Activity: Two lines in the data below mark the range: the one with "eapply keeps_bind; [apply keeps_emit, ok_simulation|]." and the one with "eapply keeps_bind; [apply keeps_simulate|].". Return both, along with every line between them, exactly.

Material for this exercise:
(** Without covariates, nothing of the kind is logged, and the run
    goes on after the loop only when no experiment was asked for. *)
Lemma keeps_generate_no_covariates self geno_df eqtl_df ne ni :
  n_covariates self = 0%nat ->
  keeps J (generate self geno_df eqtl_df ne ni)
        (λ _, n_experiments self <= 0).
Proof.
  intros Hn. unfold generate.
  eapply keeps_bind; [keeps_go|]. intros intercept _.
  eapply keeps_bind; [apply keeps_generate_genotype_beta|].
  intros geno_beta_a _.
  eapply keeps_bind; [apply keeps_select_individuals|]. intros mask Hmask.
  rewrite Hn. cbn [Nat.ltb Nat.leb].
  eapply keeps_bind; [apply keeps_ret_eq|]. intros cov ->.
  eapply keeps_bind; [keeps_go|]. intros _ _.
  eapply keeps_bind.
  - apply keeps_experiments_no_covariates; [exact Hn | reflexivity].
  - intros vars Hids. simpl in Hids.
    eapply keeps_bind; [keeps_go|]. intros _ _.
    eapply keeps_weaken; [keeps_go|]. intros _ _.
    destruct (Z.to_nat (n_experiments self)) eqn:E; [lia | discriminate].
Qed.

(** With every event admitted, the whole loop keeps the invariant. *)
Hypothesis ok_saved : ∀ id file o, ok (Saved id file o).

Lemma keeps_save_file id file o : keeps J (save_file id file o) (λ _, True).
Proof. apply keeps_emit, ok_saved. Qed.

Lemma keeps_save_correlations self id cov vectors names file :
  keeps J (save_correlations self id cov vectors names file) (λ _, True).
Proof.
  unfold save_correlations.
  eapply keeps_bind; [keeps_go|]. intros c _.
  eapply keeps_bind; [keeps_go|]. intros rp _.
  eapply keeps_bind; [keeps_go|]. intros coef_df Hc.
  eapply keeps_bind; [keeps_go|]. intros pvalue_df Hp.
  eapply keeps_bind; [apply keeps_merge_coef_and_p; assumption|].
  intros corr_out_df _.
  eapply keeps_bind; [keeps_go|]. intros _ _.
  eapply keeps_bind; [keeps_go|]. intros df _.
  apply keeps_save_file.
Qed.

Lemma keeps_generate_starting_vectors self id ni expr names cov :
  keeps J (generate_starting_vectors self id ni expr names cov) (λ _, True).
Proof.
  unfold generate_starting_vectors.
  eapply keeps_bind; [keeps_go|]. intros _ _.
  eapply keeps_bind; [keeps_go|]. intros components _.
  eapply keeps_bind; [apply keeps_alloc|]. intros expr_pcs_df Hl.
  eapply keeps_bind; [keeps_go|]. intros df _.
  eapply keeps_bind; [keeps_go|]. intros _ _.
  eapply keeps_bind; [keeps_go|]. intros df' _.
  eapply keeps_bind; [keeps_go|]. intros _ _.
  eapply keeps_bind; [keeps_go|]. intros _ _.
  eapply keeps_bind; [keeps_go|]. intros df'' _.
  eapply keeps_bind.
  { apply keeps_when. eapply keeps_bind; [keeps_go|]. intros _ _.
    apply keeps_save_correlations. }
  intros _ _.
  eapply keeps_bind; [keeps_go|]. intros _ _.
  eapply keeps_bind; [keeps_go|]. intros random_start_m _.
  eapply keeps_bind; [apply keeps_save_correlations|]. intros _ _.
  apply keeps_ret; done.
Qed.

Ltac keeps_phase ::=
  first [ apply keeps_load_file | apply keeps_load_file_frame
        | apply keeps_print_arguments
        | apply keeps_corrcoef | apply keeps_calculate_expression
        | apply keeps_save_file ].

Lemma keeps_save_data self id eqtl_names gene_names names cov beta_m
    expr expr_pcs_df random_start_m :
  keeps J (save_data self id eqtl_names gene_names names cov beta_m
                     expr expr_pcs_df random_start_m)
        (λ _, True).
Proof. unfold save_data. keeps_go. Qed.

Lemma keeps_experiment self geno_df n k ne eqtl_names gene_names
    intercept geno_beta_a vars id :
  keeps J (experiment self geno_df n k ne eqtl_names gene_names
                      intercept geno_beta_a vars id)
        (λ vars', resample_covariates self = false ->
                  cov_m vars' = cov_m vars).
Proof.
  unfold experiment.
  eapply keeps_bind; [apply keeps_emit, ok_simulation|]. intros _ _.
  eapply keeps_bind; [apply keeps_individuals_mask|]. intros mask _.
  eapply keeps_bind; [apply keeps_simulate|]. intros sim (_ & _ & Hs & _).
  eapply keeps_bind; [apply keeps_generate_starting_vectors|].
  intros starts _.
  eapply keeps_bind; [apply keeps_save_data|]. intros _ _.
  apply keeps_ret. exact Hs.
Qed.

Lemma keeps_experiments self geno_df n k ne eqtl_names gene_names
    intercept geno_beta_a ids vars :
  keeps J (experiments
             (experiment self geno_df n k ne eqtl_names gene_names
                         intercept geno_beta_a) ids vars)
        (λ vars', resample_covariates self = false ->
                  cov_m vars' = cov_m vars).
Proof.
  revert vars. induction ids as [|id ids IH]; intros vars.
  - apply keeps_ret. reflexivity.
  - simpl. eapply keeps_bind; [apply keeps_experiment|]. intros vars1 H1.
    eapply keeps_weaken; [apply IH|]. intros vars2 H2 Hr.
    rewrite (H2 Hr). exact (H1 Hr).
Qed.

Lemma keeps_generate self geno_df eqtl_df ne ni :
  keeps J (generate self geno_df eqtl_df ne ni) (λ _, True).
Proof.
  unfold generate.
  eapply keeps_bind; [keeps_go|]. intros intercept _.
  eapply keeps_bind; [apply keeps_generate_genotype_beta|].
  intros geno_beta_a _.
  eapply keeps_bind; [apply keeps_select_individuals|]. intros mask Hmask.
  eapply keeps_bind; [keeps_go|]. intros cov _.
  eapply keeps_bind; [keeps_go|]. intros _ _.
  eapply keeps_bind; [apply keeps_experiments|]. intros vars _.
  keeps_go.
Qed.

End Simulation.

(** Whatever a run keeps from the check of the inputs on, the whole
    of [start] keeps. *)
Lemma keeps_start self (Q : unit -> Prop) :
  (∀ geno_df eqtl_df ne ni,
     keeps J (generate self geno_df eqtl_df ne ni) Q) ->
  keeps J (start self) Q.
Proof.
  intros Hg. unfold start.
  eapply keeps_bind; [keeps_go|]. intros _ _.
  eapply keeps_bind; [keeps_go|]. intros _ _.
  eapply keeps_bind; [keeps_go|]. intros _ _.
  eapply keeps_bind; [keeps_go|]. intros eqtl_df _.
  eapply keeps_bind; [keeps_go|]. intros _ _.
  eapply keeps_bind; [keeps_go|]. intros geno_df _.
  eapply keeps_bind; [keeps_go|]. intros _ _.
  eapply keeps_bind; [keeps_go|]. intros df _.
  eapply keeps_bind; [keeps_go|]. intros _ _.
  eapply keeps_bind; [keeps_go|]. intros _ _.
  eapply keeps_bind; [keeps_go|]. intros _ _.
  apply Hg.
Qed.

(** A request for more individuals than there are ends the run in
    the selection. *)
Lemma keeps_generate_too_many self geno_df eqtl_df ne ni :
  Z.of_nat ni < requested_individuals self ni ->
  keeps J (generate self geno_df eqtl_df ne ni) (λ _, False).
Proof.
  intros Hk. unfold generate.
  eapply keeps_bind; [keeps_go|]. intros intercept _.
  eapply keeps_bind; [apply keeps_generate_genotype_beta|].
  intros geno_beta_a _.
  eapply keeps_bind with (Q := λ _, False).
  - apply keeps_select_individuals_too_many, Hk.
  - intros a [].
Qed.

End Phases.

Ltac keeps_phase ::=
  first [ apply keeps_load_file | apply keeps_load_file_frame
        | apply keeps_print_arguments
        | apply keeps_corrcoef | apply keeps_calculate_expression ].


(** *** Runs without effects *)

Section Pure.
Context `{NumpyRandom} `{Numerics}.

Lemma pure_ret {A} (a : A) : pure (ret a).
Proof. exists (Return a). reflexivity. Qed.

Lemma pure_or_raise {A} e (o : option A) : pure (or_raise e o).
Proof. destruct o; [eexists (Return _) | eexists (Raised _)]; reflexivity. Qed.

Lemma pure_bind {A B} (m : M A) (k : A -> M B) :
  pure m -> (∀ a, pure (k a)) -> pure (m ≫= k).
Proof.
  intros [r Hm] Hk. destruct r as [a|e|status].
  - destruct (Hk a) as [r Ha]. exists r. intros w.
    rewrite (bind_Return _ _ _ _ _ (Hm w)). apply Ha.
  - exists (Raised e). intros w. apply bind_Raised, Hm.
  - exists (Exited status). intros w. apply bind_Exited, Hm.
Qed.

Lemma pure_mapM {A B} (f : A -> M B) (l : list A) :
  (∀ a, pure (f a)) -> pure (mapM f l).
Proof.
  intros Hf. induction l as [|a l IH]; [apply pure_ret|].
  simpl. apply pure_bind; [apply Hf|]. intros b.
  apply pure_bind; [apply IH|]. intros bs. apply pure_ret.
Qed.

Lemma pure_corrcoef (m1 m2 : matrix) : pure (corrcoef m1 m2).
Proof.
  unfold corrcoef. apply pure_bind.
  - apply pure_mapM. intros i. apply pure_mapM. intros j.
    apply pure_bind; [apply pure_or_raise|]. intros products. apply pure_ret.
  - intros r. apply pure_bind; [apply pure_or_raise|]. intros p.
    apply pure_ret.
Qed.

(** C5: whatever the state of the generator, the objects and the log,
    [corrcoef] ends the same way on the same matrices, with the same
    coefficients and p-values when it returns, and it leaves the
    generator, the objects and the log as they were. *)
Theorem corrcoef_deterministic (m1 m2 : matrix) (w w' : world) :
  (corrcoef m1 m2 w).1 = (corrcoef m1 m2 w').1 ∧
  (corrcoef m1 m2 w).2 = w.
Proof.
  destruct (pure_corrcoef m1 m2) as [r Hr].
  rewrite !Hr. split; reflexivity.
Qed.

End Pure.

(** *** Arrays with a shape *)

Section Shapes.
Context {A B C : Type}.

Lemma shaped_entry n m (P : A -> Prop) (x : list (list A)) i j a :
  shaped n m P x -> entry x i j = Some a -> P a ∧ (i < n)%nat ∧ (j < m)%nat.
Proof.
  intros [Hn Hx] E. unfold entry in E.
  destruct (x !! i) as [row|] eqn:Hi; [|discriminate]. simpl in E.
  destruct (Forall_lookup_1 _ _ _ _ Hx Hi) as [Hm Hrow].
  split; [exact (Forall_lookup_1 _ _ _ _ Hrow E)|].
  apply lookup_lt_Some in Hi, E. lia.
Qed.

Lemma shaped_is_Some n m (P : A -> Prop) (x : list (list A)) i j :
  shaped n m P x -> (i < n)%nat -> (j < m)%nat -> is_Some (entry x i j).
Proof.
  intros [Hn Hx] Hi Hj. unfold entry.
  destruct (lookup_lt_is_Some_2 x i) as [row Hrow]; [lia|].
  rewrite Hrow. simpl. apply lookup_lt_is_Some_2.
  destruct (Forall_lookup_1 _ _ _ _ Hx Hrow) as [Hm _]. lia.
Qed.

Lemma shaped_weaken n m (P Q : A -> Prop) (x : list (list A)) :
  (∀ a, P a -> Q a) -> shaped n m P x -> shaped n m Q x.
Proof.
  intros HPQ [Hn Hx]. split; [exact Hn|].
  eapply Forall_impl; [exact Hx|]. intros row [Hm Hrow].
  split; [exact Hm|]. eapply Forall_impl; eauto.
Qed.

Lemma shaped_fmap n m (P : A -> Prop) (Q : B -> Prop) (f : A -> B)
    (x : list (list A)) :
  (∀ a, P a -> Q (f a)) -> shaped n m P x ->
  shaped n m Q ((λ row : list A, f <$> row) <$> x).
Proof.
  intros Hf [Hn Hx]. split; [now rewrite length_fmap|].
  apply Forall_fmap. eapply Forall_impl; [exact Hx|].
  intros row [Hm Hrow]. simpl. split; [now rewrite length_fmap|].
  apply Forall_fmap. eapply Forall_impl; eauto.
Qed.

Lemma entry_fmap (f : A -> B) (x : list (list A)) i j :
  entry ((λ row : list A, f <$> row) <$> x) i j = f <$> entry x i j.
Proof.
  unfold entry. rewrite list_lookup_fmap.
  destruct (x !! i) as [row|]; [|reflexivity]. simpl.
  apply list_lookup_fmap.
Qed.

Lemma shaped_zip_with n m (P : A -> Prop) (Q : B -> Prop) (R : C -> Prop)
    (f : A -> B -> C) (x : list (list A)) (y : list (list B)) :
  (∀ a b, P a -> Q b -> R (f a b)) ->
  shaped n m P x -> shaped n m Q y ->
  shaped n m R (zip_with (zip_with f) x y).
Proof.
  intros Hf [Hn Hx] [Hn' Hy]. split; [rewrite length_zip_with; lia|].
  apply Forall_lookup_2. intros i row Hrow.
  apply lookup_zip_with_Some in Hrow as (r1 & r2 & -> & H1 & H2).
  destruct (Forall_lookup_1 _ _ _ _ Hx H1) as [Hm1 Hr1].
  destruct (Forall_lookup_1 _ _ _ _ Hy H2) as [Hm2 Hr2].
  split; [rewrite length_zip_with; lia|].
  apply Forall_lookup_2. intros j c Hc.
  apply lookup_zip_with_Some in Hc as (a & b & -> & Ha & Hb).
  apply Hf; eapply Forall_lookup_1; eauto.
Qed.

Lemma entry_zip_with (f : A -> B -> C) (x : list (list A))
    (y : list (list B)) i j :
  entry (zip_with (zip_with f) x y) i j
  = a ← entry x i j; b ← entry y i j; Some (f a b).
Proof.
  unfold entry. rewrite lookup_zip_with.
  destruct (x !! i) as [r1|]; [|reflexivity]. simpl.
  destruct (y !! i) as [r2|]; simpl.
  - apply lookup_zip_with.
  - destruct (r1 !! j); reflexivity.
Qed.

(** An assignment between arrays of one shape goes through. *)
Lemma zip_exact_shaped n m (P : A -> Prop) (Q : B -> Prop)
    (f : A -> B -> option C) (g : A -> B -> C)
    (x : list (list A)) (y : list (list B)) :
  (∀ a b, P a -> Q b -> f a b = Some (g a b)) ->
  shaped n m P x -> shaped n m Q y ->
  zip_exact (zip_exact f) x y = Some (zip_with (zip_with g) x y).
Proof.
  intros Hf [Hn Hx] [Hn' Hy]. apply zip_exact_total.
  apply Forall2_same_length_lookup_2; [lia|]. intros i r1 r2 H1 H2.
  destruct (Forall_lookup_1 _ _ _ _ Hx H1) as [Hm1 Hr1].
  destruct (Forall_lookup_1 _ _ _ _ Hy H2) as [Hm2 Hr2].
  apply zip_exact_total.
  apply Forall2_same_length_lookup_2; [lia|]. intros j a b Ha Hb.
  apply Hf; eapply Forall_lookup_1; eauto.
Qed.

Expected answer:
  eapply keeps_bind; [apply keeps_emit, ok_simulation|]. intros _ _.
  eapply keeps_bind; [apply keeps_individuals_mask|]. intros mask _.
  eapply keeps_bind; [apply keeps_simulate|]. intros sim (_ & _ & Hs & _).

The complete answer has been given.